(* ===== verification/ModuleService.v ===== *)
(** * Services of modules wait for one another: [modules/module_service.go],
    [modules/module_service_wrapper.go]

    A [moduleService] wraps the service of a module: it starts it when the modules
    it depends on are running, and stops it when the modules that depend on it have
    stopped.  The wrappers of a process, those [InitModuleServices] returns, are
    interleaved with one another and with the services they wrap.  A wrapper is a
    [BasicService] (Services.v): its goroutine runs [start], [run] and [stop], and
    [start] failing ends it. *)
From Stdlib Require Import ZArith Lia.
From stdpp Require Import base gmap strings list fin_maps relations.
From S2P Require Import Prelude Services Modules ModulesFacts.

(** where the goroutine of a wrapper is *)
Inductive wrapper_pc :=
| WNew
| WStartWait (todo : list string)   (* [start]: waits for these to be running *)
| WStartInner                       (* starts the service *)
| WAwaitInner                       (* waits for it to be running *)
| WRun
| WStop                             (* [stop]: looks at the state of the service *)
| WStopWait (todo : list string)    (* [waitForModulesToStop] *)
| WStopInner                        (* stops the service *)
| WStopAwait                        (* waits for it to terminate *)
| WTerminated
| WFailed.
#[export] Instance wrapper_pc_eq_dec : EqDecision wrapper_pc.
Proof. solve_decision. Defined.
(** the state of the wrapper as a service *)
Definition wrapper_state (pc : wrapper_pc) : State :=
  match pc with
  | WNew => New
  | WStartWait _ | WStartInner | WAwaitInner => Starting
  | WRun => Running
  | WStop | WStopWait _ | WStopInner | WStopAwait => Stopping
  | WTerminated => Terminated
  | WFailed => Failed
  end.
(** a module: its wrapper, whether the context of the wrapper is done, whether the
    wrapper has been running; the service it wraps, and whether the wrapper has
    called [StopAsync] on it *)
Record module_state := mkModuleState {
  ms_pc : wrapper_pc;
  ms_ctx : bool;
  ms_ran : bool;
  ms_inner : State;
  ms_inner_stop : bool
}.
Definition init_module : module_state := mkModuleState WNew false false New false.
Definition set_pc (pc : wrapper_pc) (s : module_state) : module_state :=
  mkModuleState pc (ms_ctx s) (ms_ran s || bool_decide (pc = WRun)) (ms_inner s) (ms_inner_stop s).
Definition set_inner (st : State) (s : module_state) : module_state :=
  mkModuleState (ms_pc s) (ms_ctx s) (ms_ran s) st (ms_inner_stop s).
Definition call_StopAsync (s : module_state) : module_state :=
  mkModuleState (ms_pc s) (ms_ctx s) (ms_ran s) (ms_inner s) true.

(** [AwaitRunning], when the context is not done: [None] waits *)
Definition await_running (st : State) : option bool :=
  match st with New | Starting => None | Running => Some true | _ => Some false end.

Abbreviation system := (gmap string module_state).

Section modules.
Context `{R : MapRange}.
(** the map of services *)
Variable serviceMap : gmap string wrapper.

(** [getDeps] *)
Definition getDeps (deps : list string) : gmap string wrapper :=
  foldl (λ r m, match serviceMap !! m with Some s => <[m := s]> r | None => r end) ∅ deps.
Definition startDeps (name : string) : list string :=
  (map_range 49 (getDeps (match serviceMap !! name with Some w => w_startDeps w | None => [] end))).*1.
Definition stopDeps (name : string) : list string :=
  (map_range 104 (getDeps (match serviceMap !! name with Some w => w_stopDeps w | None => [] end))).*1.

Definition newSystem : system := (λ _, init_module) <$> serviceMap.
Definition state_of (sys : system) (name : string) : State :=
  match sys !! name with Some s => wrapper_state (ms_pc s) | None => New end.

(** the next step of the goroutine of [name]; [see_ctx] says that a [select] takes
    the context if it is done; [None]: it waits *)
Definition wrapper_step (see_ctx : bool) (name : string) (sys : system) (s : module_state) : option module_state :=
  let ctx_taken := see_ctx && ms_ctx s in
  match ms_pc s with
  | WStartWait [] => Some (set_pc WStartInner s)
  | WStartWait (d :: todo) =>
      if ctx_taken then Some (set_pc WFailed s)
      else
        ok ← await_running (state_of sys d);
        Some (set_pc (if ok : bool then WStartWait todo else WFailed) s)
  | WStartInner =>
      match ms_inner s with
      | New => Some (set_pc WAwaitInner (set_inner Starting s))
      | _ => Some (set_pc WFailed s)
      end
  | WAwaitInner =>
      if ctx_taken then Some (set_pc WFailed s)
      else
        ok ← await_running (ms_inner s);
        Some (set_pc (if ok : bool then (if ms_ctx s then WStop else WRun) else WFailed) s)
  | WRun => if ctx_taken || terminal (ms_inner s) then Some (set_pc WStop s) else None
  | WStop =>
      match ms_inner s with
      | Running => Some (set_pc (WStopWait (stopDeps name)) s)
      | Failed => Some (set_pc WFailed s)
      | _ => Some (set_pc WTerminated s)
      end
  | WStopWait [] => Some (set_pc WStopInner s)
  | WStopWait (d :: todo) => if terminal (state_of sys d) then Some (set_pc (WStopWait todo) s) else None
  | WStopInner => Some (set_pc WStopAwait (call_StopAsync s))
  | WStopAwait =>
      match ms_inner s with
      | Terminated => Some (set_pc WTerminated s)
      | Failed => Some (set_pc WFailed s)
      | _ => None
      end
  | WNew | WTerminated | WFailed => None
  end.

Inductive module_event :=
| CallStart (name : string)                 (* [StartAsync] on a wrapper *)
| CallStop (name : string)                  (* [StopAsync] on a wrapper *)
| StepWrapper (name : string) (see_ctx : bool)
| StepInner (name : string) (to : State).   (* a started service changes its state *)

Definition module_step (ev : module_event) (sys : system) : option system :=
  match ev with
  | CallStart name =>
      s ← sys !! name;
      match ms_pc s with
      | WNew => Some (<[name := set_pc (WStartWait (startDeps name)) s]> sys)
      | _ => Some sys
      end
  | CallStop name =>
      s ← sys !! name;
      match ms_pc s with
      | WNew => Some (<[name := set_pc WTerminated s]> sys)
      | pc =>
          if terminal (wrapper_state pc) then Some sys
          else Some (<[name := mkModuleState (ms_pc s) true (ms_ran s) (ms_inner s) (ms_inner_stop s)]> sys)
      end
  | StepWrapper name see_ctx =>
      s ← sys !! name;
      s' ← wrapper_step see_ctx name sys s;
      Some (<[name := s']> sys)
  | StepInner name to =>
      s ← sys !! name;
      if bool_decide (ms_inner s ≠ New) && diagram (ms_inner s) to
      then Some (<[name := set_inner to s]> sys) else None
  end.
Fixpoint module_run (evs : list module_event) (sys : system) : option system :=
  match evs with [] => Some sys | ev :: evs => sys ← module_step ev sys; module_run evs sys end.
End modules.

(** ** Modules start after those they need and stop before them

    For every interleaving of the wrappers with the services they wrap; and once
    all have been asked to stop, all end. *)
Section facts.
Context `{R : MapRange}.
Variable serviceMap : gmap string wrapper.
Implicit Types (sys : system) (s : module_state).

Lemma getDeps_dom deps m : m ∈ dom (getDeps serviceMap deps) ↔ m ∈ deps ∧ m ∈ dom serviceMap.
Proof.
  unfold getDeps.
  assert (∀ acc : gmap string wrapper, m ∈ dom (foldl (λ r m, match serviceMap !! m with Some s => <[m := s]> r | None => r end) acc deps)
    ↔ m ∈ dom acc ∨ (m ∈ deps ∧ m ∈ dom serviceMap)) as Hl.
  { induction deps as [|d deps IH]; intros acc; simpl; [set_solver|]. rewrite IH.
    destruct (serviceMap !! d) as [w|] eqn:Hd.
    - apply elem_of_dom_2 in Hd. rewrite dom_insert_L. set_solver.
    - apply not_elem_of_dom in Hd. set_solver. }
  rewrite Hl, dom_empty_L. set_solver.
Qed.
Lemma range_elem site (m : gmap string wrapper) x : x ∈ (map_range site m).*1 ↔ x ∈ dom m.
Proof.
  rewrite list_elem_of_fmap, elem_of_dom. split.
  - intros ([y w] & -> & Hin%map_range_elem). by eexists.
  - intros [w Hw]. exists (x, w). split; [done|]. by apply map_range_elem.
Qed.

####

Wherever a line of the entries holds the string "todo", copy that line.

| WStartWait (todo : list string)   (* [start]: waits for these to be running *)
| WStopWait (todo : list string)    (* [waitForModulesToStop] *)
  | WStartWait (d :: todo) =>
        Some (set_pc (if ok : bool then WStartWait todo else WFailed) s)
  | WStopWait (d :: todo) => if terminal (state_of sys d) then Some (set_pc (WStopWait todo) s) else None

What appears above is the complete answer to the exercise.